DATA PROVIDED:
(** * shabanipy analysis scripts: a shallow embedding and its properties

    The development follows the four source files of the repository:

    - [shabanipy/constants.py]                       (module [constants]),
    - [scripts/squid/plot_squid_current.py]          (module [plot_squid_current]),
    - [scripts/jj/fraunhofer/inplane.py]             (module [inplane]),
    - [scripts/squid/fit_squid_oscillations.py]      (module [fit_squid_oscillations]).

    Conventions of the embedding.

    - Python [str] values are [string]s; [str.upper] and [str.endswith] act
      on ASCII letters, which is all the keys and channel suffixes of the
      scripts contain.
    - A configuration section is a finite map from option names to their
      string values ([gmap string string]); the typed accessors of the
      section proxy ([get], [__getitem__], [getfloat]) are written out with
      their fallback behaviour.
    - numpy [float64] scalars are real numbers and 1-D arrays are lists of
      real numbers.  Where a statement is about exact values the same code
      is also instantiated at IEEE binary64 ([PrimFloat]).
    - Uncaught Python exceptions are the [Raise] results of an error monad;
      what a script prints, plots and writes is collected in a trace of
      events.
    - Library entry points whose code is not part of the repository sources
      (measurement-file reader, extractor, estimators, fit engine, numpy
      array operations) are [Variable]s of the section that embeds the
      script calling them. *)

From Stdlib Require Import String Ascii List ZArith Reals Lra Lia Bool.
From Stdlib Require Import QArith Qreals Uint63 Floats.PrimFloat.
From stdpp Require Import gmap strings pretty.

TASK TO CARRY OUT:
What lines in the material mention "Stdlib"? Copy every one of them.

SOLUTION:
From Stdlib Require Import String Ascii List ZArith Reals Lra Lia Bool.
From Stdlib Require Import QArith Qreals Uint63 Floats.PrimFloat.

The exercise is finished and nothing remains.